BEGIN DATA SHOWN
(* ===== verification/Calculator.v ===== *)
(** * [frontend/shared]: amounts ([calculator.rs], [fiat.rs] and [form.rs])

    The clients compute with integers: satoshis in 64 bits, fiat amounts as a numerator of
    128 bits over a power of ten.  Checked operations are [option]s, saturating ones are
    written out.  The fields of the calculator are texts. *)

From S2P Require Import Prelude Text Json Auth.

(** ** Integers *)

Definition u128_mod : Z := 340282366920938463463374607431768211456.
(** The result of a checked operation at a width. *)
Definition checked_at (modulus x : Z) : option Z := if (x <? modulus)%Z then Some x else None.
Definition saturate128 (x : Z) : Z := Z.min x (u128_mod - 1).
(** [char::to_digit(10)] *)
Definition to_digit (c : Z) : option Z := if is_ascii_digit c then Some (c - 48)%Z else None.
(** [n = n.checked_mul(10)?.checked_add(d)?] over the characters. *)
Fixpoint accumulate (modulus n : Z) (digits : Text) : option Z :=
  match digits with
  | [] => Some n
  | c :: digits =>
      d ← to_digit c;
      n ← checked_at modulus (n * 10);
      n ← checked_at modulus (n + d);
      accumulate modulus n digits
  end.
(** [Display] of a [u128] has at most thirty-nine digits. *)
Definition display_u128 (n : Z) : Text := dec_go 39 n [].
(** [{:0width}] *)
Definition pad_zeros (width : nat) (t : Text) : Text := replicate (width - length t) 48%Z ++ t.
(** [trim_start_matches(c)] and [replace(c, with)] for characters. *)
Definition trim_start_char (c : Z) (t : Text) : Text := skip_while (Z.eqb c) t.
Definition replace_char (c : Z) (with_ : Text) (t : Text) : Text := concat (map (fun x => if (x =? c)%Z then with_ else [x]) t).
(** The two sides of the first point. *)
Definition split_point (t : Text) : Text * Text := default (t, []) (split_once 46 t).

(** ** [calculator.rs] *)

Definition SATS_PER_BTC : Z := 100000000.
Definition BTC_SUPPLY_CAP : Z := 21000000.
Record CappedBtc := mkCapped { cb_btc : Text; cb_capped : bool }.
Definition parse_digits (digits : Text) : option Z :=
  if bool_decide (digits = []) then None else accumulate u64_mod 0 digits.
Definition frac_as_sats (frac : Text) : option Z :=
  if negb (forallb is_ascii_digit frac) then None
  else let digits := take 8 frac in parse_digits (digits ++ replicate (8 - length digits) 48%Z).
(** What both readers of a decimal refuse at once. *)
Definition unreadable (t : Text) : bool := bool_decide (t = []) || starts_with t (text_of "+") || starts_with t (text_of "-").
Definition btc_to_sats (btc : Text) : option Z :=
  let btc := trim btc in
  if unreadable btc then None
  else
    let '(whole, frac) := split_point btc in
    if bool_decide (whole = []) && bool_decide (frac = []) then None
    else
      let whole_digits := if bool_decide (whole = []) then text_of "0" else whole in
      whole_n ← parse_digits whole_digits;
      frac_n ← frac_as_sats frac;
      whole_sats ← checked_at u64_mod (whole_n * SATS_PER_BTC);
      checked_at u64_mod (whole_sats + frac_n).
Definition sats_to_btc (sats : Z) : Text :=
  display_usize (sats / SATS_PER_BTC) ++ text_of "." ++ pad_zeros 8 (display_usize (sats mod SATS_PER_BTC)).
Definition truncate_btc_decimals (input : Text) : Text :=
  match split_once 46 input with None => input | Some (whole, frac) => whole ++ text_of "." ++ take 8 frac end.
Definition strip_sats_decimal (input : Text) : Text := filter (fun c => c <> 46%Z) input.
(** The loop from the last digit; [None] is the early return at another character. *)
Fixpoint carry_up (rev_digits : Text) : option Text :=
  match rev_digits with
  | [] => Some [49%Z]
  | digit :: rest =>
      if (digit =? 57)%Z then cons 48%Z <$> carry_up rest
      else if is_ascii_digit digit then Some ((digit + 1)%Z :: rest)
      else None
  end.
Definition strips_decimals_from_satoshis_input (input : Text) : Text :=
  match split_once 46 input with
  | None => input
  | Some (whole, frac) =>
      let whole_digits := if bool_decide (whole = []) then text_of "0" else whole in
      let round_up := match frac with c :: _ => ((53 <=? c) && (c <=? 57))%Z | [] => false end in
      if negb round_up then whole_digits
      else match carry_up (reverse whole_digits) with Some digits => reverse digits | None => whole_digits end
  end.
(** Comparing texts of digits as bytes. *)
Fixpoint bytes_ge (a b : Text) : bool :=
  match a, b with
  | _, [] => true
  | [], _ :: _ => false
  | x :: a, y :: b => if (x =? y)%Z then bytes_ge a b else (y <? x)%Z
  end.
Definition reaches_cap (btc : Text) : bool :=
  let '(whole, frac) := split_point btc in
  if negb (forallb is_ascii_digit whole) || negb (forallb is_ascii_digit frac) then false
  else
    let whole := trim_start_char 48 whole in
    if bool_decide (whole = []) then false
    else if 8 <? length whole then true
    else if length whole <? 8 then false
    else bytes_ge whole (text_of "21000000").
Definition cap_btc_supply (btc : Text) : CappedBtc :=
  if reaches_cap btc then mkCapped (display_usize BTC_SUPPLY_CAP) true else mkCapped btc false.
Record MaxSupplyEntry := mkMaxSupply { ms_warning : Text; ms_bitcoin : Text; ms_satoshis : Text }.
Definition MAX_SUPPLY_WARNING : Text := text_of "Values were capped at the max supply of 21M BTC".
Definition shows_warning_when_entering_21m_btc (typed : Text) : MaxSupplyEntry :=
  let capped := cap_btc_supply typed in
  let sat_cap := Z.min (BTC_SUPPLY_CAP * SATS_PER_BTC) (u64_mod - 1) in
  let sats := Z.min (default 0%Z (btc_to_sats (cb_btc capped))) sat_cap in
  let warning := if cb_capped capped then MAX_SUPPLY_WARNING else [] in
  mkMaxSupply warning (cb_btc capped) (display_usize sats).
Record DesktopCalculator := mkDesktop { dc_bitcoin_visible : bool; dc_value : Text }.
Definition calculator_is_usable_on_desktop (viewport typed : Text) : DesktopCalculator :=
  mkDesktop (bool_decide (viewport = text_of "macbook-16")) typed.
Record MobileCalculator := mkMobile { mc_bitcoin_visible : bool; mc_fiat_visible : bool; mc_satoshis_visible : bool }.
Definition calculator_is_usable_on_mobile (viewport : Text) : MobileCalculator :=
  let shown := bool_decide (viewport = text_of "iphone-6") in mkMobile shown shown shown.

(** ** [fiat.rs] *)

Inductive FiatCode := Usd | Jpy.
(** The yen sign, U+00A5. *)
Definition YEN : Z := 165.
Definition decimal_comma_to_dot (input : Text) : Text := replace_char 44 (text_of ".") input.
Definition normalize_whole (digits : Text) : Text :=
  let trimmed := trim_start_char 48 digits in if bool_decide (trimmed = []) then text_of "0" else trimmed.
Definition split_amount (amount : Text) : Text * Text :=
  let '(whole, frac) := split_point (trim amount) in
  let digits := filter (fun c => is_ascii_digit c = true) in
  (normalize_whole (digits whole), digits frac).
(** Two digits at most: the arithmetic of 32 bits does not wrap. *)
Definition usd_cents (frac : Text) : Z :=
  let digits := take 2 frac in
  if bool_decide (digits = []) then 0
  else
    let digits := if length digits =? 1 then digits ++ [48%Z] else digits in
    fold_left (fun n c => n * 10 + default 0 (to_digit c))%Z digits 0%Z.
Definition format_fiat (code : FiatCode) (amount : Text) : Text :=
  let '(whole, frac) := split_amount amount in
  match code with
  | Usd =>
      let cents := usd_cents frac in
      if (cents =? 0)%Z then text_of "$" ++ whole
      else text_of "$" ++ whole ++ text_of "." ++ pad_zeros 2 (display_usize cents)
  | Jpy => YEN :: whole
  end.
Definition displays_usd_values_with_correct_currency_symbol (amount : Text) (code : FiatCode) : Text := format_fiat code amount.
Definition displays_usd_values_with_proper_decimal_format (amount : Text) (code : FiatCode) : Text :=
  displays_usd_values_with_correct_currency_symbol amount code.
Definition formats_all_jpy_values_correctly_without_decimals : list Text :=
  text_of "JPY" :: map (fun amount => format_fiat Jpy (text_of amount)) ["2"; "15"; "1500"]%string.
Definition switched_fiat_cells (code : FiatCode) : list Text :=
  [match code with Usd => text_of "USD" | Jpy => text_of "JPY" end; format_fiat code (text_of "2")].
Definition correctly_formats_when_switching_from_usd_to_jpy : list (list Text) := [switched_fiat_cells Usd; switched_fiat_cells Jpy].
Definition correctly_formats_when_switching_from_jpy_back_to_usd : list (list Text) := [switched_fiat_cells Jpy; switched_fiat_cells Usd].
Definition displays_usd_fiat_values_with_dollar_symbol : list Text := [format_fiat Usd (text_of "2"); format_fiat Usd (text_of "2")].
Definition displays_jpy_fiat_values_without_decimals : list Text := [format_fiat Jpy (text_of "2"); format_fiat Jpy (text_of "2")].
Definition displays_usd_price_with_dollar_symbol : Text := text_of "$".
Definition switch_usd_jpy_usd (amount : Text) : list Text := [format_fiat Usd amount; format_fiat Jpy amount; format_fiat Usd amount].

Definition FIXTURE_USD_PER_BTC : Z := 123456.
Definition FIXTURE_JPY_PER_BTC : Z := 11057757.
Record BtcQuote := mkQuote { numerator : Z; denominator : Z; quote_sats : Z }.
Definition div_round_half_up (numer denom : Z) : Z :=
  let quotient := (numer / denom)%Z in
  let remainder := (numer mod denom)%Z in
  if (denom <=? saturate128 (remainder * 2))%Z then saturate128 (quotient + 1) else quotient.
Definition parse_u128 (digits : Text) : option Z :=
  if bool_decide (digits = []) then None else accumulate u128_mod 0 digits.
(** The value is the first number over ten to the second. *)
Definition parse_decimal_units (amount : Text) : option (Z * Z) :=
  let amount := trim amount in
  if unreadable amount then None
  else
    let '(whole, frac) := split_point amount in
    if bool_decide (whole = []) && bool_decide (frac = []) then None
    else if negb (forallb is_ascii_digit whole) || negb (forallb is_ascii_digit frac) then None
    else if 18 <? length frac then None
    else
      numer ← if bool_decide (whole = []) then Some 0%Z else parse_u128 whole;
      numer ← accumulate u128_mod numer frac;
      Some (numer, Z.of_nat (length frac)).
Definition checked_pow10 (n : Z) : option Z := checked_at u128_mod (10 ^ n).
(** The body of the two quotes, which differ in the rate. *)
Definition fiat_to_btc_and_sats (per_btc : Z) (amount : Text) : option BtcQuote :=
  '(numerator, frac_len) ← parse_decimal_units amount;
  scale ← checked_pow10 frac_len;
  denominator ← checked_at u128_mod (per_btc * scale);
  sats_numer ← checked_at u128_mod (numerator * SATS_PER_BTC);
  sats ← checked_at u64_mod (div_round_half_up sats_numer denominator);
  Some (mkQuote numerator denominator sats).
Definition usd_to_btc_and_sats (amount : Text) : option BtcQuote := fiat_to_btc_and_sats FIXTURE_USD_PER_BTC amount.
Definition jpy_to_btc_and_sats (amount : Text) : option BtcQuote := fiat_to_btc_and_sats FIXTURE_JPY_PER_BTC amount.
Definition sats_to_usd_cents (sats : Z) : Z := div_round_half_up (sats * FIXTURE_USD_PER_BTC) 1000000.
Definition sats_to_yen (sats : Z) : Z := div_round_half_up (sats * FIXTURE_JPY_PER_BTC) SATS_PER_BTC.
(** The characters from index [i] on, of [len]. *)
Fixpoint group_from (len i : nat) (digits : Text) : Text :=
  match digits with
  | [] => []
  | c :: digits => (if (0 <? i) && ((len - i) mod 3 =? 0) then [44%Z] else []) ++ c :: group_from len (S i) digits
  end.
Definition group_thousands (digits : Text) : Text := group_from (length digits) 0 digits.
Definition format_usd_cents (cents : Z) : Text :=
  text_of "$" ++ group_thousands (display_u128 (cents / 100)) ++ text_of "." ++ pad_zeros 2 (display_u128 (cents mod 100)).
Definition format_jpy_yen (yen : Z) : Text := YEN :: group_thousands (display_u128 yen).
Definition sats_fiat_usd (sats : Z) : Text := format_usd_cents (sats_to_usd_cents sats).
Definition sats_fiat_jpy (sats : Z) : Text := format_jpy_yen (sats_to_yen sats).
Definition btc_fiat_usd (btc : Text) : Text := sats_fiat_usd (default 0%Z (btc_to_sats btc)).
Definition btc_fiat_jpy (btc : Text) : Text := format_jpy_yen (sats_to_yen (default 0%Z (btc_to_sats btc))).
(** Scales are at most thirty-six: [checked_add] of [u32] does not fail. *)
Definition jpy_calculator_fiat_digits (bitcoin fiat_per_btc : Text) : option Text :=
  '(btc_numer, btc_scale) ← parse_decimal_units bitcoin;
  '(rate_numer, rate_scale) ← parse_decimal_units fiat_per_btc;
  numer ← checked_at u128_mod (btc_numer * rate_numer);
  let scale := (btc_scale + rate_scale)%Z in
  '(numer, scale) ← (if (8 <? scale)%Z then
                       drop ← checked_pow10 (scale - 8);
                       Some (div_round_half_up numer drop, 8%Z)
                     else Some (numer, scale));
  unit ← checked_pow10 scale;
  Some (display_u128 (div_round_half_up numer unit)).
Definition displays_jpy_price_without_decimals_after_switching_currency (bitcoin fiat_per_btc : Text) : Text * Text :=
  ([YEN], default (text_of "0") (jpy_calculator_fiat_digits bitcoin fiat_per_btc)).

(** ** [form.rs] *)

(** The fields that the operations read or change; the labels are constants. *)
Record CalculatorForm := mkForm {
  code : FiatCode; fiat : Text; btc : Text; sats : Text; symbol : Text; fiat_text : Text; waiting_for_price : bool }.
Definition inputs_present (form : CalculatorForm) : bool :=
  negb (bool_decide (fiat form = [])) && negb (bool_decide (btc form = [])) && negb (bool_decide (sats form = [])).
Definition with_amounts (form : CalculatorForm) (fiat btc : Text) (sats : Z) : CalculatorForm :=
  let fiat_text := match code form with Usd => sats_fiat_usd sats | Jpy => sats_fiat_jpy sats end in
  mkForm (code form) fiat btc (display_usize sats) (symbol form) fiat_text (waiting_for_price form).
(** [strip_suffix(s).unwrap_or(t)] *)
Definition without_suffix (s t : Text) : Text :=
  if bool_decide (s `suffix_of` t) then take (length t - length s) t else t.
Definition fiat_input_text (code : FiatCode) (sats : Z) : Text :=
  match code with
  | Usd => without_suffix (text_of ".00") (replace_char 44 [] (trim_start_char 36 (sats_fiat_usd sats)))
  | Jpy => replace_char 44 [] (trim_start_char YEN (sats_fiat_jpy sats))
  end.
Definition enter_btc (form : CalculatorForm) (amount : Text) : CalculatorForm :=
  let btc := cb_btc (cap_btc_supply (truncate_btc_decimals amount)) in
  let sats := default 0%Z (btc_to_sats btc) in
  with_amounts form (fiat_input_text (code form) sats) btc sats.
Definition enter_fiat (form : CalculatorForm) (amount : Text) : option CalculatorForm :=
  let amount := decimal_comma_to_dot amount in
  sats ← (match code form with
          | Usd => quote_sats <$> usd_to_btc_and_sats amount
          | Jpy => quote_sats <$> jpy_to_btc_and_sats amount
          end);
  Some (with_amounts form amount (sats_to_btc sats) sats).
Definition loaded_calculator (code : FiatCode) : CalculatorForm :=
  let symbol := match code with Usd => btc_fiat_usd (text_of "1") | Jpy => btc_fiat_jpy (text_of "1") end in
  enter_btc (mkForm code [] [] [] symbol [] false) (text_of "1").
END DATA SHOWN
• **REQUIREMENT**:
Which lines in the data above hold the string "over"? Return each of them.

• **EXERCISE RESPONSE**:
    128 bits over a power of ten.  Checked operations are [option]s, saturating ones are
(** [n = n.checked_mul(10)?.checked_add(d)?] over the characters. *)
(** The value is the first number over ten to the second. *)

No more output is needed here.